I needed to "zip"/"interleave" two SIMD8<UInt8>
vectors into a single SIMD16<UInt16>
. The Standard Library's SIMD types don't have API for this, so I made my own:
InterleaveSIMD16.swift
extension SIMD16
// Uncomment to specialize this to UInt8, and get a `punpcklbw` instruction
// where Scalar == UInt8
{
/// Pairs up each byte of `highHalves` with a byte from `lowHalves`.
/// E.g.
/// ```
/// let result = SIMD16.interleavedFrom(
/// highHalves: SIMD8<UInt8>(0, 2, 4, 6, 8, 0xB, 0xD, 0xF),
/// lowHalves: SIMD8<UInt8>(1, 3, 5, 7, 9, 0xA, 0xC, 0xE)
/// )
/// // produces a result like:
/// result == SIMD16<UInt8>(0, 1, 2, 3, 4, 5, 6, 7, 8, 9, 0xA, 0xB, 0xC, 0xD, 0xE, 0xF)
/// ```
@inlinable
static func interleavedFrom(highHalves: SIMD8<Scalar>, lowHalves: SIMD8<Scalar>) -> SIMD16<Scalar> {
// When used for UInt8, lowers to `punpcklbw` on x86_64
return SIMD16<Scalar>(
highHalves[0], lowHalves[0],
highHalves[1], lowHalves[1],
highHalves[2], lowHalves[2],
highHalves[3], lowHalves[3],
highHalves[4], lowHalves[4],
highHalves[5], lowHalves[5],
highHalves[6], lowHalves[6],
highHalves[7], lowHalves[7]
)
}
}
// Use randoms to trick the optimizer and prevent constant folding
let lowHalves = unsafeBitCast(UInt64.random(in: 0...UInt64.max), to: SIMD8<UInt8>.self)
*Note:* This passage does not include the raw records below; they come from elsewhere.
Lemma moveSelection_in_range_witness :
  let sm : StateManager.t unit :=
    (StateManager.calls [StateManager.SetFileItems [item_a; item_b]]
                        (StateManager.new "/home/u" size80) ()).1 in
  let s := StateManager.state sm in
  let s' := StateManager.state (StateManager.moveSelection Right sm ()).1 in
  (0 < js_length (items (viewport s)) ∧
   -1 ≤ selectedIndex (selection s) < js_length (items (viewport s)) ∧
   0 ≤ itemsPerRow (viewport s) ∧ itemsPerRow (viewport s) = 0 ∧
   ¬ (Right = Down ∧ selectedIndex (selection s) = -1 ∧ itemsPerRow (viewport s) = 0)) ∧
  0 ≤ selectedIndex (selection s') < js_length (items (viewport s)) ∧
  is_Some (selectedItem (selection s')).
Proof.
  intros sm s s'.
  assert (0 < js_length (items (viewport s))) as H1 by (vm_compute; reflexivity).
  assert (-1 ≤ selectedIndex (selection s) < js_length (items (viewport s))) as H2
    by (vm_compute; split; [discriminate|reflexivity]).
  assert (0 ≤ itemsPerRow (viewport s)) as H3 by (vm_compute; discriminate).
  assert (itemsPerRow (viewport s) = 0) as H4 by reflexivity.
  assert (¬ (Right = Down ∧ selectedIndex (selection s) = -1 ∧ itemsPerRow (viewport s) = 0))
    as H5 by (intros [Hd _]; discriminate).
  split; [done|].
  exact (proj1 (proj1 (proj2 (moveSelection_in_range Right sm ())) H1 H2 H3) H5).
Defined.

(** C4, as stated, fails: with nothing selected and the initial
    [itemsPerRow = 0] (items stored, layout not yet), [down] computes
    [min(len - 1, -1 + 0) = -1]. *)
Lemma moveSelection_out_of_range :
  let sm : StateManager.t unit :=
    (StateManager.calls [StateManager.SetFileItems [item_a]]
                        (StateManager.new "/home/u" size80) ()).1 in
  let s := StateManager.state sm in
  let s' := StateManager.state (StateManager.moveSelection Down sm ()).1 in
  selectedIndex (selection s) = -1 ∧ itemsPerRow (viewport s) = 0 ∧
  ¬ (0 < js_length (items (viewport s)) →
     0 ≤ selectedIndex (selection s') < js_length (items (viewport s))).
Proof.
  intros sm s s'. split; [reflexivity|]. split; [reflexivity|].
  intros Hclaim. destruct Hclaim as [Hlo _]; [reflexivity|].
  vm_compute in Hlo. by apply Hlo.
Qed.

(** ** The layout engine *)

Lemma calculateLayout_positive (terminalSize : Size) :
  1 ≤ LayoutManager.itemsPerRow (LayoutManager.calculateLayout terminalSize) ∧
  1 ≤ LayoutManager.totalRows (LayoutManager.calculateLayout terminalSize).
Proof. simpl. unfold LayoutManager.MIN_ITEMS_PER_ROW. lia. Qed.

Lemma getItemIndexFromPosition_outside (x y totalItems : Z) (layout : LayoutManager.LayoutInfo) :
  y < LayoutManager.startY layout ∨ x < 2 →
  LayoutManager.getItemIndexFromPosition x y layout totalItems = -1.
Proof.
  intros Hout. unfold LayoutManager.getItemIndexFromPosition.
  by destruct (decide (y < LayoutManager.startY layout ∨ x < 2)).
Qed.

(** The index found is [-1] or an index below [totalItems]. *)
Lemma getItemIndexFromPosition_bound (x y totalItems : Z) (layout : LayoutManager.LayoutInfo) :
  LayoutManager.getItemIndexFromPosition x y layout totalItems = -1 ∨
  LayoutManager.getItemIndexFromPosition x y layout totalItems < totalItems.
Proof.
  unfold LayoutManager.getItemIndexFromPosition.
  repeat (case_decide; auto).
Qed.

(** Row and column of an index in a grid with a positive number of
    columns. *)
Lemma getItemPosition_row_col (index : Z) (layout : LayoutManager.LayoutInfo) :
  0 ≤ index → 0 < LayoutManager.itemsPerRow layout →
  let p := LayoutManager.getItemPosition index layout in
  0 ≤ LayoutManager.row p ∧
  0 ≤ LayoutManager.col p < LayoutManager.itemsPerRow layout ∧
  index = LayoutManager.row p * LayoutManager.itemsPerRow layout + LayoutManager.col p.
Proof.
  intros Hidx Hipr p. subst p. simpl.
  rewrite Z.rem_mod_nonneg by lia.
  pose proof (Z.mod_pos_bound index (LayoutManager.itemsPerRow layout) Hipr).
  pose proof (Z.div_mod index (LayoutManager.itemsPerRow layout)).
  pose proof (Z.div_pos index (LayoutManager.itemsPerRow layout)).
  split; [lia|]. split; [lia|]. lia.
Qed.

(** C6. For a layout computed by [calculateLayout] and an index of the
    grid, the coordinates [getItemPosition] gives for the index are
    mapped back to the index by [getItemIndexFromPosition], for every
    [totalItems] above the index. *)
Theorem getItemIndexFromPosition_getItemPosition
    (terminalSize : Size) (index totalItems : Z) :
  let L := LayoutManager.calculateLayout terminalSize in
  let p := LayoutManager.getItemPosition index L in
  0 ≤ index < LayoutManager.itemsPerRow L * LayoutManager.totalRows L →
  index < totalItems →
  LayoutManager.getItemIndexFromPosition (LayoutManager.x p) (LayoutManager.y p) L totalItems
  = index.
Proof.
  intros L p [Hlo Hhi] Htotal.
  destruct (calculateLayout_positive terminalSize) as [Hipr _]. fold L in Hipr.
  destruct (getItemPosition_row_col index L Hlo ltac:(lia)) as (Hrow & Hcol & Hsplit).
  fold p in Hrow, Hcol, Hsplit.
  assert (LayoutManager.x p = LayoutManager.col p * 13 + 2) as Hx by reflexivity.
  assert (LayoutManager.y p = 4 + LayoutManager.row p * 5) as Hy by reflexivity.
  unfold LayoutManager.getItemIndexFromPosition.
  assert (LayoutManager.startY L = 4) as -> by reflexivity.
  assert (LayoutManager.itemWidth L = 13) as -> by reflexivity.
  assert (LayoutManager.itemHeight L = 5) as -> by reflexivity.
  rewrite Hx, Hy.
  replace (LayoutManager.col p * 13 + 2 - 2) with (LayoutManager.col p * 13) by lia.
  replace (4 + LayoutManager.row p * 5 - 4) with (LayoutManager.row p * 5) by lia.
  rewrite !Z.div_mul by lia.
  repeat case_decide; lia.
Qed.

Lemma getItemIndexFromPosition_getItemPosition_witness :
  let L := LayoutManager.calculateLayout size80 in
  let p := LayoutManager.getItemPosition 7 L in
  (0 ≤ 7 < LayoutManager.itemsPerRow L * LayoutManager.totalRows L ∧ 7 < 9) ∧
  LayoutManager.getItemIndexFromPosition (LayoutManager.x p) (LayoutManager.y p) L 9 = 7.
Proof.
  intros L p.
  assert (0 ≤ 7 < LayoutManager.itemsPerRow L * LayoutManager.totalRows L) as H1
    by (vm_compute; split; [discriminate|reflexivity]).
  assert (7 < 9) as H2 by lia.
  split; [done|].
  exact (getItemIndexFromPosition_getItemPosition size80 7 9 H1 H2).
Defined.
let highHalves = unsafeBitCast(UInt64.random(in: 0...UInt64.max), to: SIMD8<UInt8>.self)
let interleaved = SIMD16.interleavedFrom(highHalves: highHalves, lowHalves: lowHalves)
print(lowHalves)
print(highHalves)
print(interleaved)
If I constrain my extension to where Scalar == UInt8
, then it'll produce the correct punpcklbw
instruction on x86_64. But if I don't, it produces 16 separate calls to Swift.SIMDStorage.subscript
.
Since the caller is known to use only a single type with this generic function, shouldn't the optimizer be able to specialize it for SIMD16<UInt16>
?
On a potentially related note, I couldn't get this to produce SIMD instructions on ARM at all (I think VZIP
would be the correct instruction, but I'm not sure), regardless of constraints. I would just get 16 immediate loads.